The evidence came from a variety of sources, and some was collected by non-Syrians, said the sources, who like others interviewed for this report spoke on the condition of anonymity, citing strict secrecy surrounding the operation. Details about how the evidence was gathered and tested could not be disclosed without compromising ongoing intelligence operations, the officials said.
Having been famously burned by the 2003 intelligence failure over Iraq’s alleged weapons of mass destruction, U.S. analysts now approach all such claims with exceptional care, said a third administration official familiar with intelligence analysis. “You have to use sophisticated analytic techniques that account for, and carefully weigh, competing evidence and subject your findings to intense self-imposed scrutiny,” the official said.
But Western officials and diplomats also acknowledged that the lack of transparency undermined the credibility of the chemical-weapons claims.

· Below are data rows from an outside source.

(* ===== verification/TurnJournal.v ===== *)
(** * Turns: the effect journal and the recovery checkpoints

    [models/effect_journal.py]: the rows a plan snapshot prescribes and their synchronisation
    with the stored rows; [models/effect_recovery_runtime.py]: the checkpoint a worker makes
    before and after each recovery unit. *)
From S2P Require Import Prelude PyText PyValue Json Failure TurnStore TurnQueue TurnControl.
Local Open Scope Z_scope.

Definition _MAX_ROWS_PER_TURN : Z := 8.
Definition _MAX_PAYLOAD_BYTES : Z := 64 * 1024.
Definition _RETENTION_SECONDS : Z := 7 * 86400.
Definition _CLASSIFICATIONS : list pystr :=
  [u "none"; u "reversible"; u "reconstructable"; u "irreversible"; u "external_or_unknown"].
Definition _RECOVERY_MODES : list pystr := [u "odoo_atomic"; u "segmented"; u "external"].

Definition journal_plan_invalid : turn_exn := CodedError (u "effect_journal_plan_invalid").

(** ** Payloads of a step *)

Definition preview_keys : list pystr :=
  [u "operation"; u "model"; u "record_id"; u "display_name"; u "changes"; u "before_active";
   u "after_active"; u "values"; u "state"; u "expected_states"; u "reconstruction"].

(** [_before_payload] *)
Definition _before_payload (step : pydict) : result turn_exn pyval :=
  preview ← of_option (as_dict (get (u "preview") step)) journal_plan_invalid;
  let selected := omap (λ k, (λ v, (k, v)) <$> dict_lookup k preview) preview_keys in
  Ok (VDict [(u "precondition_fingerprint", get (u "precondition_fingerprint") step);
             (u "binding_fingerprint", get (u "binding_fingerprint") step);
             (u "preview", VDict selected)]).

(** [_after_payload] *)
Definition _after_payload (step : pydict) : result turn_exn pyval :=
  match get (u "result") step, get (u "verification") step with
  | VNone, VNone => Ok (VDict [])
  | VDict r, VDict v => Ok (VDict [(u "result", VDict r); (u "verification", VDict v)])
  | _, _ => Err journal_plan_invalid
  end.

(** [_receipt_payload] *)
Definition _receipt_payload (step : pydict) : pyval :=
  match get (u "result") step, get (u "verification") step with
  | VDict r, VDict v =>
      VDict [(u "verified", VBool true); (u "step_state", get (u "state") step);
             (u "outcome", get (u "outcome") r); (u "capability", get (u "capability") step);
             (u "step_id", get (u "step_id") step); (u "record_model", get (u "model") r);
             (u "record_id", get (u "record_id") r); (u "verification", VDict v)]
  | _, _ => VDict []
  end.

(** One of the unsatisfied dependencies a skipped step names. *)
Definition skipped_dependency (item : pyval) : result turn_exn bool :=
  match item with
  | VDict d =>
      if has_keys d [u "step_id"; u "outcome"] && bool_decide (is_Some (as_str (get (u "step_id") d)))
      then of_option (in_str_set (get (u "outcome") d) [u "partial"; u "blocked"; u "skipped"]) PyError
      else Ok false
  | _ => Ok false
  end.

(** [_validate_skipped_step_payload] *)
Definition _validate_skipped_step_payload (step : pydict) : result turn_exn unit :=
  match get (u "result") step with
  | VDict r =>
      match get (u "dependencies") r with
      | VList dependencies =>
          if has_keys r [u "outcome"; u "reason"; u "executed"; u "dependencies"]
             && py_eq (get (u "outcome") r) (VStr (u "skipped"))
             && py_eq (get (u "reason") r) (VStr (u "dependency_incomplete"))
             && match get (u "executed") r with VBool false => true | _ => false end
             && (1 <=? Z.of_nat (length dependencies)) && (Z.of_nat (length dependencies) <=? 5)
          then
            named ← all_of skipped_dependency dependencies;
            raise_when (negb (named
              && py_eq (get (u "verification") step) (VDict ((u "verified", VBool true) :: r))))
              journal_plan_invalid
          else Err journal_plan_invalid
      | _ => Err journal_plan_invalid
      end
  | _ => Err journal_plan_invalid
  end.

(** [_bounded_payload]; the payloads of a row are dictionaries. *)
Definition _bounded_payload (v : pyval) : result turn_exn pyval :=
  b ← of_option (t ← json_dumps false v; utf8_encode t) (CodedError (u "effect_journal_payload_invalid"));
  raise_when (_MAX_PAYLOAD_BYTES <? Z.of_nat (length b)) (CodedError (u "effect_journal_payload_too_large"));;
  Ok v.

(** ** Rows of a plan *)

(** The turn of the loop over the recovery units. *)
Definition check_journal_unit (units : list (pystr * pydict)) (x : pyval)
    : result turn_exn (list (pystr * pydict)) :=
  d ← of_option (as_dict x) journal_plan_invalid;
  raise_any
    [negb <$> of_option (in_str_set (get (u "mode") d) _RECOVERY_MODES) PyError;
     negb <$> of_option (in_str_set (get (u "state") d) [u "prepared"; u "executing"; u "completed"]) PyError]
    journal_plan_invalid;;
  unit_id ← of_option (as_str (get (u "unit_id") d)) journal_plan_invalid;
  Ok (dict_set unit_id d units).

(** The state a step prescribes for its row. *)
Definition row_state (step unit_ : pydict) : result turn_exn journal_state :=
  if py_eq (get (u "state") step) (VStr (u "completed")) then Ok JVerified
  else if py_eq (get (u "state") step) (VStr (u "skipped")) then
    _validate_skipped_step_payload step;; Ok JSkipped
  else if py_eq (get (u "state") unit_) (VStr (u "executing")) then Ok JExecuting
  else Ok JPrepared.

(** [_row_values] *)
Definition _row_values (id : Z) (t : turn) (v : pyval) (units : list (pystr * pydict)) (expires_at : Z)
    : result turn_exn journal_row :=
  step ← of_option (as_dict v) journal_plan_invalid;
  step_id ← of_option (as_str (get (u "step_id") step)) journal_plan_invalid;
  unit_id ← of_option (as_str (get (u "recovery_unit_id") step)) journal_plan_invalid;
  unit_ ← of_option (dict_lookup unit_id units) journal_plan_invalid;
  capability ← of_option (as_str (get (u "capability") step)) journal_plan_invalid;
  version ← of_option (as_str (get (u "version") step)) journal_plan_invalid;
  raise_any
    [negb <$> of_option (in_str_set (get (u "recovery_mode") step) _RECOVERY_MODES) PyError;
     negb <$> of_option (in_str_set (get (u "journal_classification") step) _CLASSIFICATIONS) PyError]
    journal_plan_invalid;;
  recovery_mode ← of_option (as_str (get (u "recovery_mode") step)) journal_plan_invalid;
  classification ← of_option (as_str (get (u "journal_classification") step)) journal_plan_invalid;
  raise_when (negb (py_eq (get (u "mode") unit_) (VStr recovery_mode))) journal_plan_invalid;;
  before ← _before_payload step;
  after ← _after_payload step;
  state_ ← row_state step unit_;
  before ← _bounded_payload before;
  after ← _bounded_payload after;
  receipt ← _bounded_payload (_receipt_payload step);
  Ok (MkJournal id (t_uuid t) (t_user t) (t_company t) unit_id step_id capability version recovery_mode
        classification state_ before after receipt expires_at).

(** ** Synchronisation *)

(** The state a row keeps or takes. *)
Definition updated_state (current target : journal_state) : journal_state :=
  match current with
  | JReverted => JReverted
  | JVerified => JVerified
  | JSkipped => JSkipped
  | _ => target
  end.

(** A payload is replaced by one that is not empty. *)
Definition updated_payload (current value : pyval) : pyval :=
  if truthy value && negb (py_eq current value) then value else current.

(** [_row_updates] and the write of the row. *)
Definition update_row (row values : journal_row) : journal_row :=
  MkJournal (j_turn row) (j_turn_uuid row) (j_user row) (j_company row) (j_unit_id row) (j_step_id row)
    (j_capability row) (j_version row) (j_recovery_mode row) (j_classification row)
    (updated_state (j_state row) (j_state values)) (j_before row)
    (updated_payload (j_after row) (j_after values)) (updated_payload (j_receipt row) (j_receipt values))
    (j_expires_at values).

(** [_validate_binding] *)
Definition same_binding (row values : journal_row) : bool :=
  str_eqb (j_turn_uuid row) (j_turn_uuid values) && (j_user row =? j_user values)
  && (j_company row =? j_company values) && str_eqb (j_unit_id row) (j_unit_id values)
  && str_eqb (j_step_id row) (j_step_id values) && str_eqb (j_capability row) (j_capability values)
  && str_eqb (j_version row) (j_version values)
  && str_eqb (j_recovery_mode row) (j_recovery_mode values)
  && str_eqb (j_classification row) (j_classification values)
  && py_eq (j_before row) (j_before values).

(** [unique(turn_id, step_id)] *)
Definition same_step (id : Z) (step_id : pystr) (r : journal_row) : bool :=
  (j_turn r =? id) && str_eqb (j_step_id r) step_id.

(** The rows the synchronisation considers. *)
Definition current_row (id : Z) (r : journal_row) : bool :=
  (j_turn r =? id) && negb (bool_decide (j_state r = JRolledBack ∨ j_state r = JReverted)).

(** The turn of the loop over the steps: [existing] are the rows found before it, [seen] the
    steps so far. *)
Definition sync_step (id : Z) (t : turn) (units : list (pystr * pydict)) (expires_at : Z)
    (existing : list journal_row) (seen : list pystr) (v : pyval) : ST db turn_exn (list pystr) :=
  values ← lift (_row_values id t v units expires_at);
  lift (raise_when (mem (j_step_id values) seen) journal_plan_invalid);;
  (match List.find (same_step id (j_step_id values)) existing with
   | None =>
       stored ← gets d_journal;
       lift (raise_when (existsb (same_step id (j_step_id values)) stored) IntegrityError);;
       modify (with_journal (λ l, l ++ [values]))
   | Some row =>
       lift (raise_when (negb (same_binding row values)) (CodedError (u "effect_journal_binding_mismatch")));;
       modify (with_journal (fmap (λ r, if same_step id (j_step_id values) r then update_row r values else r)))
   end);;
  mret (seen ++ [j_step_id values]).

Section journal.
Context `{TurnHost}.

Definition _sync_plan (id : Z) (t : turn) (v : pyval) : TS unit :=
  p ← lift (of_option (as_dict v) journal_plan_invalid);
  lift (raise_when (negb (eq_int (get (u "format_version") p) 3)) journal_plan_invalid);;
  steps ← lift (of_option (as_list (get (u "steps") p)) journal_plan_invalid);
  lift (raise_when (negb ((1 <=? Z.of_nat (length steps)) && (Z.of_nat (length steps) <=? _MAX_ROWS_PER_TURN)))
          journal_plan_invalid);;
  raw_units ← lift (of_option (as_list (get (u "recovery_units") p)) journal_plan_invalid);
  lift (raise_when (bool_decide (length raw_units = 0%nat)) journal_plan_invalid);;
  units ← lift (foldR check_journal_unit [] raw_units);
  existing ← gets (λ s, List.filter (current_row id) (d_journal s));
  n ← now;
  seen ← foldST (sync_step id t units (n + _RETENTION_SECONDS) existing) [] steps;
  lift (raise_when (negb (forallb (λ r, mem (j_step_id r) seen) existing)) journal_plan_invalid).

(** [recovery_checkpoint] around one recovery unit of the snapshot, up to its commit. *)
Definition recovery_checkpoint (id : Z) (lease_token : pystr) (envelope : pydict) (working_payload : pyval)
    (phase : pystr) (plan_snapshot unit_ : pyval) : TS unit := transaction (
  let invalid := CodedError (u "capability_plan_recovery_checkpoint_invalid") in
  lift (raise_when (negb (mem phase [u "before_unit"; u "after_unit"])) invalid);;
  lift (raise_when (negb (bool_decide (is_Some (as_dict plan_snapshot))
                          && bool_decide (is_Some (as_dict unit_)))) invalid);;
  let current := VDict (dict_set (u "plan") plan_snapshot envelope) in
  t ← require_lease lease_lost id lease_token;
  if str_eqb phase (u "before_unit") then
    _ensure_turn_control_current id;;
    _sync_plan id t plan_snapshot;;
    (if negb (t_write_barrier t) then _commit_plan_barrier id lease_token current (Some working_payload)
     else write id [FPlan current; FWorkingItems working_payload])
  else
    lift (raise_when (negb (t_write_barrier t)) (CodedError (u "capability_plan_barrier_missing")));;
    _sync_plan id t plan_snapshot;;
    write id [FPlan current; FWorkingItems working_payload]).
End journal.
Lemma at_row_rtc k T : at_row T0 id k T → rtc row_step T0 T.
Proof. by intros []. Qed.

Lemma runs_read {B} (Ξ : B → table → Prop) f :
  (T0 !! id = None → runs (λ T, T = T0) (f None) Ξ) →
  (∀ t, T0 !! id = Some t → runs (at_row T0 id (core_of t)) (f (Some t)) Ξ) →
  runs (λ T, T = T0) (get_turn id ≫= f) Ξ.
Proof.
  intros Hnone Hsome n s [Hs Hn]. rewrite ST_bind_at. unfold get_turn, gets. rewrite Hs.
  destruct (T0 !! id) as [t|] eqn:E.
  - apply (Hsome t eq_refl n). rewrite Hs. split; [by apply at_row_start|done].
  - by apply Hnone.
Qed.

Lemma runs_reread {B} k (Ξ : B → table → Prop) f :
  (∀ t, core_of t = k → runs (at_row T0 id k) (f (Some t)) Ξ) →
  runs (at_row T0 id k) (get_turn id ≫= f) Ξ.
Proof.
  intros Hf n s [Hs Hn]. pose proof Hs as (_ & (t & Ht & Hk) & _). rewrite ST_bind_at. unfold get_turn, gets.
  rewrite Ht. by apply (Hf t Hk).
Qed.

(** The overlays only touch the failure payload. *)
Lemma overlay_fields t fs :
  yields (λ fs', fs' = fs ∨ ∃ v, fs' = fs ++ [FFailure v]) (λ _, True) (failure_overlay t fs).
Proof.
  unfold failure_overlay.
  repeat first [ case_match | apply (yields_bind _ (λ _, True)); [apply yields_any|intros ? _]
               | apply yields_ret; eauto ].
Qed.

Lemma overlay_core t fs fs' :
  fs' = fs ∨ (∃ v, fs' = fs ++ [FFailure v]) → core_of (set_fields fs' t) = set_cores fs (core_of t).
Proof. intros [->|[v ->]]; [|rewrite set_fields_failure]; apply set_fields_core. Qed.

Lemma update_turn_at s t fs :
  d_turns s !! id = Some t →
  update_turn id fs s =
    if attempts_valid (set_fields fs t)
    then (Ok (set_fields fs t), with_turns <[id := set_fields fs t]> s) else (Err IntegrityError, s).
Proof.
  intros Ht. unfold update_turn. rewrite ST_bind_at. unfold get_turn, gets. rewrite Ht, ST_bind_lift. simpl.
  rewrite ST_bind_lift. by destruct (attempts_valid (set_fields fs t)).
Qed.

Lemma runs_update {A} k fs k' (Ξ : A → table → Prop) f :
  (∀ t, core_of t = k → core_of (set_fields fs t) = k') →
  k' = k ∨ life k k' →
  (∀ t', runs (at_row T0 id k') (f t') Ξ) →
  runs (at_row T0 id k) (update_turn id fs ≫= f) Ξ.
Proof.
  intros Hk' Hstep Hf. eapply runs_bind; [|exact Hf].
  intros n s [(Hrtc & (t & Ht & Hk) & Hothers) Hn]. rewrite (update_turn_at s t fs Ht).
  destruct (attempts_valid (set_fields fs t)) eqn:Hvalid; [|done].
  apply attempts_valid_core in Hvalid. pose proof (Hk' t Hk) as Hkt. simpl.
  split; [split_and!|done].
  - eapply rtc_r; [exact Hrtc|]. destruct Hstep as [->|Hlife].
    + eapply step_note; [exact Ht|apply set_fields_ident|congruence].
    + eapply step_life; [exact Ht|apply set_fields_ident|by rewrite Hk, Hkt|done].
  - eexists. split; [apply lookup_insert_eq|done].
  - intros j Hj. rewrite lookup_insert_ne by done. by apply Hothers.
Qed.
(* ===== verification/TurnSteps.v ===== *)
(** * Turns: the transactions refine the specification

    Every transaction of the queue, of the control of a turn and of the worker takes the table by
    steps of [TurnSpec].  The invariants of the table therefore hold after any interleaving. *)
From S2P Require Import Prelude PyText PyValue Failure TurnStore TurnQueue TurnControl TurnJournal TurnSpec.
Local Open Scope Z_scope.

(** What the lease of a row says of its state. *)
Lemma leased_active T id t tok t' :
  table_ok T → T !! id = Some t → leased (Some t) tok = Some t' →
  t' = t ∧ t_lease_token t = Some tok ∧ (t_state t = TRunning ∨ t_state t = TCancelRequested).
Proof.
  intros Hok Ht. unfold leased. simpl. case_bool_decide as Htok; [|done]. intros [= <-].
  split_and!; [done..|]. pose proof (ok_rows _ Hok _ _ Ht) as [_ _ Hr].
  destruct (k_active (core_of t)) eqn:E; [by apply bool_decide_eq_true in E|].
  destruct (Hr eq_refl) as [Hr' _]. simpl in Hr'. congruence.
Qed.

(** Concrete cores: the state of the row is known. *)
Ltac core_steps :=
  repeat match goal with
  | H : t_state ?t = _ |- context [core_of ?t] => unfold core_of; rewrite ?H
  end; cbn.

Lemma runs_to_steps {A} T0 id k (m : TS A) (Ψ : A → table → Prop) :
  runs (at_row T0 id k) m Ψ → (∀ a T, Ψ a T → rtc row_step T0 T) →
  runs (at_row T0 id k) m (λ _, rtc row_step T0).
Proof. intros Hm HΨ. eapply runs_post; [exact Hm|done]. Qed.

Section steps.
Context `{TurnHost}.

(** The end of a transaction that changed nothing, or one row. *)
Lemma runs_nothing {A} T0 (m : TS A) : quiet m → runs (λ T, T = T0) m (λ _, rtc row_step T0).
Proof. intros Hm. eapply runs_post; [by apply runs_quiet|]. by intros ?? ->. Qed.
Lemma runs_row {A} T0 id k (m : TS A) : quiet m → runs (at_row T0 id k) m (λ _, rtc row_step T0).
Proof. intros Hm. eapply runs_post; [by apply runs_quiet|]. intros ? T. apply at_row_rtc. Qed.

Lemma runs_then {A B} T0 id k k' (m : TS A) (m' : TS B) :
  runs (at_row T0 id k) m (λ _, at_row T0 id k') → quiet m' →
  runs (at_row T0 id k) (m;; m') (λ _, rtc row_step T0).
Proof. intros Hm Hm'. eapply runs_bind; [exact Hm|]. intros ?. by apply runs_row. Qed.

Lemma runs_write_last T0 id k fs :
  set_cores fs k = k ∨ life k (set_cores fs k) →
  runs (at_row T0 id k) (write id fs) (λ _, rtc row_step T0).
Proof. intros Hk. eapply runs_post; [by apply runs_write|]. intros ? T. apply at_row_rtc. Qed.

“The chain-of-custody issue is a real issue,” said a senior Western diplomat whose government has closely tracked the Syrian investigation. But the official said the totality of the evidence “from different sources, different times, different locations” should convince the U.N. investigating body that the claims were real.
Challenge for U.N.
The key fact-finder for determining whether and how chemical weapons were used is Ake Sellstrom, a Swedish scientist and the chief U.N. weapons inspector. He must try to link the physical evidence to a verifiable use of chemical weapons inside Syria, like a criminal prosecutor assembling a case that can stand up in court.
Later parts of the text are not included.